On the server side I am using FastAPI while on the client side I use the Python requests library. The client already resizes the image to the necessary input size of the model and therefore doesn't send unneccessary large images. The server feeds the received image to the model and returns the binary segmentation mask. The image and the mask are converted from numpy arrays to lists which are then send as json data.
Below is some code, representing what I've just described. As I cannot provide the model here the server in this minimum reproducible example is just going to return the same image it received.
server.py
import uvicorn
from fastapi import FastAPI
import numpy as np
from datetime import datetime
app = FastAPI()
@app.get('/test')
def predict_and_process(data: dict = None):
start = datetime.now()
if data:
image = np.asarray(data['image'])
print("Time to run: ", datetime.now() - start)

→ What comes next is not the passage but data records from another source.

Lemma last_n_snoc {A} n (l : list A) x : (0 < n)%nat →
  last_n n (l ++ [x]) = if (n <? length (last_n n l ++ [x]))%nat then tail (last_n n l ++ [x]) else last_n n l ++ [x].
Proof.
  intros Hn. unfold last_n. rewrite !length_app, length_drop. cbn [length].
  destruct (Nat.ltb_spec n (length l - (length l - n) + 1)).
  - replace (length l + 1 - n)%nat with (S (length l - n)) by lia.
    rewrite <- (drop_app_le l [x] (length l - n)) by lia.
    generalize (l ++ [x]) (length l - n)%nat. clear. intros l k. revert l.
    induction k as [|k IH]; intros [|y l]; try done. apply (IH l).
  - replace (length l - n)%nat with 0%nat by lia. replace (length l + 1 - n)%nat with 0%nat by lia. done.
Qed.

Definition guard_shows (n : nat) (ks : list (string * string)) (g : DuplicateGuard) : Prop :=
  window_size g = n ∧ dkeys (recent g) = last_n n ks.

Lemma is_duplicate_window n ks now uid et g : (0 < n)%nat → guard_shows n ks g →
  let '(dup, g') := is_duplicate now uid et g in
  dup = bool_decide ((uid, et) ∈ last_n n ks) ∧
  guard_shows n (if dup then ks else ks ++ [(uid, et)]) g'.
Proof.
  intros Hn [Hw Hk]. unfold is_duplicate. destruct (dmem (uid, et) (recent g)) eqn:E.
  - apply dmem_true in E. rewrite <- Hk. split; [|done]. by rewrite bool_decide_eq_true_2.
  - apply dmem_false in E. rewrite <- Hk. split; [by rewrite bool_decide_eq_false_2|].
    split; [done|]. cbn [recent]. apply dget_None in E. rewrite dset_new by done.
    rewrite last_n_snoc by done. rewrite Hw. unfold dkeys in *.
    rewrite <- Hk. rewrite !length_app, length_fmap. cbn [length].
    destruct (_ <? _)%nat; [|by rewrite fmap_app].
    unfold dpop_first. by destruct (recent g) as [|[k0 v0] r]; cbn; rewrite ?fmap_app.
Qed.

(** The guard is a sliding window: after any sequence of requests it remembers exactly
    the last hundred it let through, oldest first, and it calls a request a duplicate
    exactly when it is one of those. *)
Theorem guard_is_sliding_window reqs now uid et :
  let '(ks, g) := let_through new_guard reqs in
  dkeys (recent g) = last_n 100 ks ∧ (length (recent g) ≤ 100)%nat ∧
  ((is_duplicate now uid et g).1 = true ↔ (uid, et) ∈ last_n 100 ks).
Proof.
  assert (∀ reqs ks0 g, guard_shows 100 ks0 g →
    let '(ks, g') := let_through g reqs in guard_shows 100 (ks0 ++ ks) g') as Hrun.
  { clear. induction reqs as [|[[now uid] et] reqs IH]; intros ks0 g Hg; cbn; [by rewrite app_nil_r|].
    pose proof (is_duplicate_window 100 ks0 now uid et g ltac:(lia) Hg) as Hd.
    destruct (is_duplicate now uid et g) as [dup g1]. destruct Hd as [_ Hg1].
    specialize (IH _ g1 Hg1). destruct (let_through g1 reqs) as [ks g2].
    destruct dup; [done|]. by rewrite <- app_assoc in IH. }
  specialize (Hrun reqs [] new_guard). destruct (let_through new_guard reqs) as [ks g].
  assert (guard_shows 100 ([] ++ ks) g) as Hg by by apply Hrun.
  pose proof (is_duplicate_window 100 _ now uid et g ltac:(lia) Hg) as Hd.
  destruct Hg as [_ Hk]. cbn [app] in *. split_and!; [done| |].
  - replace (length (recent g)) with (length (dkeys (recent g))) by (unfold dkeys; by rewrite length_fmap).
    rewrite Hk. unfold last_n. rewrite length_drop. lia.
  - destruct (is_duplicate now uid et g) as [dup g']. destruct Hd as [-> _]. cbn. by rewrite bool_decide_eq_true.
Qed.
(* ===== verification/Durability.v ===== *)
(** * Checkpoints and crash recovery ([peer_discovery/membership/durability.py])

    The storage directory is a dictionary from file names to texts; [os.replace] is
    atomic, [fsync] makes a written file durable, disk errors are not modelled. *)

From stdpp Require Import prelude gmap strings.
From Stdlib Require Import Ascii.
From S2P Require Import Prelude PyDict PyStr Json Base64 Utf8 Membership EventLog Snapshot.

Local Open Scope string_scope.
Local Open Scope list_scope.

Abbreviation directory := (pydict string string).

Definition _KEEP_LAST : nat := 2.

(** The match of [^checkpoint_(.+)_(\d+)\.json$]: the greedy first group ends at the
    last underscore. *)
Definition parse_checkpoint_name (name : string) : option (string * Z) :=
  body ← strip_suffix ".json" name;
  rest ← strip_prefix "checkpoint_" body;
  '(room, digits) ← rsplit1 "_" rest;
  if bool_decide (room = "") || bool_decide (digits = "") || negb (sforall is_digit digits)
     || negb (no_char (chr 10) room)
  then None else n ← py_int digits; Some (room, n).

Definition checkpoint_name (room : string) (latest : Z) : string :=
  "checkpoint_" +:+ room +:+ "_" +:+ string_of_Z latest +:+ ".json".

(** [_list_checkpoints]: newest first. *)
Definition _list_checkpoints (room : string) (dir : directory) : list (Z * string) :=
  rev (sort_on fst (omap (λ name,
    match parse_checkpoint_name name with
    | Some (r, n) => if decide (r = room) then Some (n, name) else None
    | None => None
    end) (rev (dkeys dir)))).

Definition _prune (room : string) (dir : directory) : directory :=
  foldl (λ d p, ddel p d) dir (drop _KEEP_LAST (_list_checkpoints room dir)).*2.

Definition checkpoint_payload (l : EventLog) (s : Snapshot) : json :=
  JObj [("room_id", JStr (log_room l)); ("as_of_seq_no", JInt (as_of_seq_no s));
        ("snapshot", snapshot_to_dict s);
        ("log_tail", JList (serialize_since (as_of_seq_no s) l));
        ("current_term", JInt (current_term l)); ("next_seq_no", JInt (get_latest_seq_no l + 1))].

(** The first half of [_write_checkpoint]: what is on disk when [tmp] holds [text]. *)
Definition write_tmp (l : EventLog) (text : string) (dir : directory) : directory :=
  dset (checkpoint_name (log_room l) (get_latest_seq_no l) +:+ ".tmp") text dir.

(** [os.replace(tmp_path, final_path)]. *)
Definition replace_file (src dst : string) (dir : directory) : directory :=
  match dget src dir with Some t => dset dst t (ddel src dir) | None => dir end.

Definition _write_checkpoint (l : EventLog) (s : Snapshot) (dir : directory) : directory :=
  let final := checkpoint_name (log_room l) (get_latest_seq_no l) in
  let dir := write_tmp l (dumps default_style (checkpoint_payload l s)) dir in
  _prune (log_room l) (replace_file (final +:+ ".tmp") final dir).

Definition maybe_checkpoint (interval : Z) (l : EventLog) (s : Snapshot) (dir : directory) : bool * directory :=
  let latest := get_latest_seq_no l in
  if ((0 <? latest) && (latest mod interval =? 0))%Z then (true, _write_checkpoint l s dir)
  else (false, dir).

Definition force_checkpoint := _write_checkpoint.

(** [_reconstruct] *)
Definition _reconstruct (room : string) (payload : json) : result (EventLog * Snapshot) :=
  snap ← req "snapshot" snapshot_from_dict payload;
  tail ← req "log_tail" (λ j, match j with JList l => mapR event_from_dict l | _ => Raise TypeError end) payload;
  let tail := sort_on seq_no tail in
  nx ← req "next_seq_no" as_int payload;
  ct ← req "current_term" as_int payload;
  let l := mkLog room tail nx ct in
  mret (l, foldl (λ s e, if (as_of_seq_no s <? seq_no e)%Z then (apply_event e s).2 else s) snap tail).

Definition recover_catches (e : exn) : bool :=
  match e with JSONDecodeError | KeyError | ValueError => true | _ => false end.

(** One candidate of [recover]. *)
Definition load_checkpoint (room text : string) : result (EventLog * Snapshot) :=
  payload ← of_option JSONDecodeError (loads text);
  _reconstruct room payload.

Fixpoint recover_from (room : string) (dir : directory) (names : list (Z * string)) :
    result (option (EventLog * Snapshot)) :=
  match names with
  | [] => Ok None
  | (_, name) :: names =>
    match load_checkpoint room (default "" (dget name dir)) with
    | Ok r => Ok (Some r)
    | Raise e => if recover_catches e then recover_from room dir names else Raise e
    end
  end.

Definition recover (room : string) (dir : directory) : result (option (EventLog * Snapshot)) :=
  recover_from room dir (_list_checkpoints room dir).

(** ** File names *)

Definition room_ok (room : string) : Prop := room ≠ "" ∧ no_char (chr 10) room = true.

Lemma digits_no_char c s : is_digit c = false → sforall is_digit s = true → no_char c s = true.
Proof.
  intros Hc. apply sforall_impl. intros a Ha. apply negb_true_iff, bool_decide_eq_false.
  intros ->. congruence.
Qed.

Lemma string_of_Z_digits n : (0 ≤ n)%Z → sforall is_digit (string_of_Z n) = true ∧ string_of_Z n ≠ "".
Proof.
  intros Hn. unfold string_of_Z. destruct n as [|p|p]; [done| |lia]. cbn [Z.to_int DecimalString.NilZero.string_of_int].
  split; [apply uint_digits0|]. apply uint_string_nonempty.
Qed.

Lemma parse_checkpoint_name_of room n : room_ok room → (0 ≤ n)%Z →
  parse_checkpoint_name (checkpoint_name room n) = Some (room, n).
Proof.
  intros [Hr Hnl] Hn. destruct (string_of_Z_digits n Hn) as [Hd Hne].
  unfold parse_checkpoint_name, checkpoint_name. rewrite !string_app_assoc, strip_suffix_app.
  cbn [mbind option_bind]. rewrite <- !string_app_assoc, strip_prefix_app. cbn [mbind option_bind].
  change ("_" +:+ string_of_Z n) with (String "_" (string_of_Z n)).
  rewrite rsplit1_app by by apply digits_no_char. cbn [mbind option_bind].
  rewrite !bool_decide_eq_false_2, Hd, Hnl by done. cbn [orb negb].
  by rewrite py_int_string_of_Z.
Qed.

(** A temporary file is never taken for a checkpoint. *)
Lemma tmp_not_checkpoint s : parse_checkpoint_name (s +:+ ".tmp") = None.
Proof.
  unfold parse_checkpoint_name. assert (strip_suffix ".json" (s +:+ ".tmp") = None) as ->; [|done].
  unfold strip_suffix. destruct (decide _) as [E|]; [|done].
  pose proof (last_char_drop (String.length (s +:+ ".tmp") - String.length ".json") (s +:+ ".tmp")) as H.
  rewrite E, last_char_app in H by done. by specialize (H ltac:(done)).
Qed.

(** ** Listing and pruning *)

Definition checkpoint_of (room name : string) : option (Z * string) :=
  match parse_checkpoint_name name with
  | Some (r, n) => if decide (r = room) then Some (n, name) else None
  | None => None
  end.

Lemma checkpoint_of_name room name n x : checkpoint_of room name = Some (n, x) → x = name.
Proof.
  unfold checkpoint_of. destruct (parse_checkpoint_name name) as [[r k]|]; [|done].
  case_decide; [|done]. by intros [= <- <-].
Qed.

Lemma elem_of_list room dir n name :
  (n, name) ∈ _list_checkpoints room dir ↔ name ∈ dkeys dir ∧ checkpoint_of room name = Some (n, name).
Proof.
  unfold _list_checkpoints. fold (checkpoint_of room). rewrite list_elem_of_In, <- in_rev, <- list_elem_of_In.
  rewrite sort_on_perm. change (omap _ (rev (dkeys dir))) with (omap (checkpoint_of room) (rev (dkeys dir))).
  rewrite list_elem_of_omap. setoid_rewrite list_elem_of_In. setoid_rewrite <- in_rev.
  split.
  - intros (x & Hin & Hx). pose proof (checkpoint_of_name _ _ _ _ Hx) as ->. done.
  - intros [Hin Hx]. by exists name.
Qed.

Lemma omap_nodup {A B C} (f : A → option B) (g : B → C) (h : A → C) l :
  (∀ x y, f x = Some y → g y = h x) → (∀ x y, h x = h y → x = y) → NoDup l → NoDup (g <$> omap f l).
Proof.
  intros Hf Hh. induction 1 as [|x l Hx Hl IH]; [constructor|]. cbn.
  destruct (f x) as [y|] eqn:E; [|done]. cbn. constructor; [|done].
  intros (z & Hz & Hin)%list_elem_of_fmap. apply list_elem_of_omap in Hin as (x' & Hin & Hx').
  apply Hx. rewrite (Hf x y E), (Hf x' z Hx') in Hz. apply Hh in Hz. by subst.
Qed.

Lemma list_nodup room dir : dwf dir → NoDup (_list_checkpoints room dir).*2.
Proof.
  intros Hd. unfold _list_checkpoints.
  change (omap _ (rev (dkeys dir))) with (omap (checkpoint_of room) (rev (dkeys dir))).
  assert (∀ X : list (Z * string), NoDup X.*2 → NoDup (rev (sort_on fst X)).*2) as Hrev.
  { intros X HX. eapply NoDup_Permutation_proper; [|exact HX]. apply fmap_Permutation.
    etrans; [symmetry; apply Permutation_rev|apply sort_on_perm]. }
  apply Hrev. apply (omap_nodup _ snd (λ x, x)); [|done|].
  - intros x [n y] Hx. by apply checkpoint_of_name in Hx.
  - eapply NoDup_Permutation_proper; [symmetry; apply Permutation_rev|done].
Qed.

Lemma list_sorted room dir : sorted_on fst (rev (_list_checkpoints room dir)).
Proof. unfold _list_checkpoints. rewrite rev_involutive. apply sort_on_sorted. Qed.

(** The newest checkpoint comes first. *)
Lemma list_newest room dir n name : dwf dir → name ∈ dkeys dir →
  checkpoint_of room name = Some (n, name) →
  (∀ k x, x ∈ dkeys dir → checkpoint_of room x = Some (k, x) → x ≠ name → (k < n)%Z) →
  ∃ rest, _list_checkpoints room dir = (n, name) :: rest.
Proof.
  intros Hd Hin Hc Hold. pose proof (list_sorted room dir) as Hs.
  pose proof (list_nodup room dir Hd) as Hn.
  assert ((n, name) ∈ _list_checkpoints room dir) as Hel by by apply elem_of_list.
  destruct (_list_checkpoints room dir) as [|[k x] rest] eqn:El; [by apply not_elem_of_nil in Hel|].
  exists rest. f_equal. destruct (decide (x = name)) as [->|Hne].
  { apply elem_of_cons in Hel as [E|Hel]; [done|]. cbn in Hn. apply NoDup_cons in Hn as [Hn _].
    exfalso. apply Hn. apply list_elem_of_fmap. by exists (n, name). }
  assert ((k, x) ∈ _list_checkpoints room dir) as Hx by (rewrite El; constructor).
  apply elem_of_list in Hx as [Hx1 Hx2]. pose proof (Hold k x Hx1 Hx2 Hne) as Hlt.
  apply elem_of_cons in Hel as [E|Hel]; [congruence|]. cbn [rev] in Hs.
  assert (∀ l, sorted_on fst (l ++ [(k, x)]) → (n, name) ∈ l → (n ≤ k)%Z) as Hle.
  { clear. induction l as [|y l IH]; cbn; [by intros _ ?%not_elem_of_nil|].
    intros [Hs Hy]%Sorted.StronglySorted_inv [Hin|Hin]%elem_of_cons; [|by apply IH].
    apply Forall_app in Hy as [_ Hy%Forall_inv]. by rewrite <- Hin in Hy. }
  assert (n ≤ k)%Z; [|lia]. apply (Hle _ Hs). apply list_elem_of_In. rewrite <- in_rev. by apply list_elem_of_In.
Qed.

Lemma foldl_ddel_get (l : list string) (dir : directory) x : dget x (foldl (λ d p, ddel p d) dir l) =
  if decide (x ∈ l) then None else dget x dir.
Proof.
  revert dir; induction l as [|p l IH]; intros dir; cbn [foldl]; [by rewrite decide_False by apply not_elem_of_nil|].
  rewrite IH, dget_ddel. repeat case_decide; set_solver.
Qed.

Lemma foldl_ddel_dwf (l : list string) (dir : directory) : dwf dir → dwf (foldl (λ d p, ddel p d) dir l).
Proof. intros Hd. apply foldl_inv; [done|]. intros. by apply dwf_ddel. Qed.

Lemma prune_get room dir x : dget x (_prune room dir) =
  if decide (x ∈ (drop _KEEP_LAST (_list_checkpoints room dir)).*2) then None else dget x dir.
Proof. apply foldl_ddel_get. Qed.

(** Pruning keeps at most two checkpoints of the room, the newest among them, and every
    other file. *)
Lemma prune_keeps room dir : dwf dir →
  (length (_list_checkpoints room (_prune room dir)) ≤ _KEEP_LAST)%nat ∧
  (∀ x, checkpoint_of room x = None → dget x (_prune room dir) = dget x dir) ∧
  (∀ n x rest, _list_checkpoints room dir = (n, x) :: rest → dget x (_prune room dir) = dget x dir).
Proof.
  intros Hd. split_and!.
  - assert (NoDup (_list_checkpoints room (_prune room dir)).*2) as Hn.
    { apply list_nodup. by apply foldl_ddel_dwf. }
    rewrite <- (length_fmap snd). transitivity (length (take _KEEP_LAST (_list_checkpoints room dir)).*2).
    + apply submseteq_length, NoDup_submseteq; [done|]. intros x ([n y] & -> & Hin)%list_elem_of_fmap.
      apply elem_of_list in Hin as [Hin Hc]. apply dget_is_Some in Hin as [t Ht].
      rewrite prune_get in Ht. case_decide as Hdrop; [done|].
      assert ((n, y) ∈ _list_checkpoints room dir) as Hl.
      { apply elem_of_list. split; [|done]. apply dget_is_Some. by exists t. }
      rewrite <- (take_drop _KEEP_LAST (_list_checkpoints room dir)) in Hl.
      apply list_elem_of_fmap. exists (n, y). split; [done|].
      apply elem_of_app in Hl as [?|Hl]; [done|]. exfalso. apply Hdrop.
      apply list_elem_of_fmap. by exists (n, y).
    + rewrite length_fmap, length_take. lia.
  - intros x Hx. rewrite prune_get. case_decide as Hin; [|done].
    apply list_elem_of_fmap in Hin as ([n y] & -> & Hin).
    assert ((n, y) ∈ _list_checkpoints room dir) as [_ Hc]%elem_of_list.
    { rewrite <- (take_drop _KEEP_LAST (_list_checkpoints room dir)). apply elem_of_app. by right. }
    cbn in Hx. congruence.
  - intros n x rest El. rewrite prune_get. case_decide as Hin; [|done]. exfalso.
    pose proof (list_nodup room dir Hd) as Hn. rewrite El in *. unfold _KEEP_LAST in Hin.
    cbn in Hn. apply NoDup_cons in Hn as [Hn _]. apply Hn. cbn in Hin. destruct rest as [|y rest]; [by apply not_elem_of_nil in Hin|].
    cbn in *. by right.
Qed.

return {'prediction': np.squeeze(image).tolist()}
else:
return {'msg': "Model or data not available"}
def run():
PORT = 27010
uvicorn.run(
app,
host="127.0.0.1",
port=PORT,
)
if __name__=='__main__':
run()
client.py
import requests
import numpy as np
import json
from matplotlib.pyplot import imread
from skimage.transform import resize
from datetime import datetime
def test_speed():
path_to_img = r"path_to_some_image"
image = imread(path_to_img)
image = resize(image, (1024, 1024))
img_list = image.tolist()
data = {'image': img_list}
start = datetime.now()
respond = requests.get('http://127.0.0.1:27010/test', json=data)

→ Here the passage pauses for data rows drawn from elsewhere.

(** The table built from a snapshot. *)
Lemma from_snapshot_routes self s : dwf (members s) → routes (from_snapshot self (get_snapshot s)) s.
Proof.
  intros Hwf. unfold from_snapshot. cbn [s_members get_snapshot].
  assert (∀ l r s0, dwf (active r) → dwf l → self_address r = self →
    (∀ u, u ∉ dkeys l → placed r u (s0 u)) →
    (∀ u, u ∈ dkeys l → dget u (active r) = None ∧ u ∉ hold r ∧ s0 u = state <$> dget u l) →
    dwf (active (foldl route_member r l)) ∧ self_address (foldl route_member r l) = self ∧
    ∀ u, placed (foldl route_member r l) u (s0 u)) as Hgen.
  { induction l as [|[v m] l IH]; intros r s0 Hr Hl Hself Hout Hin.
    { split_and!; [done|done|]. intros u. apply Hout. apply not_elem_of_nil. }
    apply NoDup_cons in Hl as [Hv Hl]. cbn [foldl]. apply IH.
    - unfold route_member. repeat case_match; cbn [active set_active set_hold]; auto using dwf_dset.
    - done.
    - unfold route_member. by repeat case_match.
    - intros u Hu. destruct (decide (u = v)) as [->|Huv].
      + destruct (Hin v) as (Ha & Hh & Hs); [apply list_elem_of_here|]. rewrite Hs. cbn. rewrite decide_True by done.
        cbn [fmap option_fmap option_map]. unfold route_member, placed. cbn [fst snd].
        destruct (_parse_address v) eqn:Ev; [|done].
        destruct (decide (v = self_address r)) as [E|E]; [by destruct (state m); rewrite ?decide_True by done|].
        destruct (state m); cbn [active hold set_active set_hold self_address];
          rewrite ?decide_False by done; rewrite ?dget_dset_eq; (split; [auto|set_solver]).
      + eapply (placed_ext r); [..|apply Hout]; unfold route_member; cbn [fst snd].
        * by repeat case_match.
        * repeat case_match; cbn [active set_active set_hold]; rewrite ?dget_dset_ne by done; done.
        * repeat case_match; cbn [hold set_active set_hold]; set_solver.
        * unfold dkeys in *. cbn. rewrite elem_of_cons. tauto.
    - intros u Hu. assert (u ≠ v) as Huv by by intros ->.
      destruct (Hin u) as (Ha & Hh & Hs); [unfold dkeys; cbn; rewrite elem_of_cons; by right|].
      rewrite Hs. cbn [dget]. rewrite decide_False by done.
      unfold route_member; cbn [fst snd]; repeat case_match; cbn [active hold set_active set_hold];
        rewrite ?dget_dset_ne by done; split_and!; (done || set_solver). }
  destruct (Hgen (members s) (mkRouter self [] ∅) (state_of s)) as (H1 & _ & H3); try done.
  - constructor.
  - intros u Hu. unfold state_of, member. apply dget_None in Hu. rewrite Hu. cbn.
    unfold placed. cbn. by destruct (_parse_address u).
Qed.

(** ** The subscription *)

Section Following.
Context (fresh : string).

(** The callback, run on the notifications recorded for the handle. *)
Definition feed (ns : list (string * MembershipEvent * MembershipDelta)) (r : Router) : Router :=
  foldl (λ r n, if decide (n.1.1 = fresh) then _on_membership_event n.1.2 r else r) r ns.

Lemma feed_app ns ns' r : feed (ns ++ ns') r = feed ns' (feed ns r).
Proof. apply foldl_app. Qed.

Lemma feed_others ids e d r : fresh ∉ ids → feed ((λ i, (i, e, d)) <$> ids) r = r.
Proof.
  unfold feed. intros H. revert r. induction ids as [|i ids IH]; intros r; [done|]. cbn.
  rewrite decide_False by set_solver. apply IH. set_solver.
Qed.

Lemma feed_broadcast ids e d r : NoDup ids → fresh ∈ ids →
  feed ((λ i, (i, e, d)) <$> ids) r = _on_membership_event e r.
Proof.
  induction ids as [|i ids IH]; [by intros _ ?%not_elem_of_nil|]. intros [Hi Hn]%NoDup_cons Hin.
  cbn. case_decide as E; cbn in E.
  - subst i. by apply (feed_others ids e d).
  - apply IH; [done|]. by apply elem_of_cons in Hin as [->|].
Qed.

prediction = respond.json()['prediction']
print("time for prediction: {}".format(datetime.now()-start))
if __name__=='__main__':
test_speed()
The output from the server is:
(cera) PS C:\Users\user_name\Desktop\MRM\REST> python .\server.py
[32mINFO[0m: Started server process [[36m20448[0m]
[32mINFO[0m: Waiting for application startup.
[32mINFO[0m: Application startup complete.
[32mINFO[0m: Uvicorn running on [1mhttp://127.0.0.1:27010[0m (Press CTRL+C to quit)
Time to run: 0:00:00.337099
[32mINFO[0m: 127.0.0.1:61631 - "[1mGET /test HTTP/1.1[0m" [32m200 OK[0m
and the output from the client is:
(cera) PS C:\Users\user_name\Desktop\MRM\REST> python .\client.py
time for prediction: 0:00:16.845123
Since the code running on the server is less than a second, the time needed to transfer the image from the client to the server (or back) is somewhere around 8 seconds, which is definitely too long.
I can't send smaller images since the input size of the model needs to stay the same.
So for a deployment/REST newbie: what would be a professional / best-practice way to get my predictions from a REST API faster? I assume there are limits since I'm using python but 16 seconds still seems way too long to me.
Thank you in advance!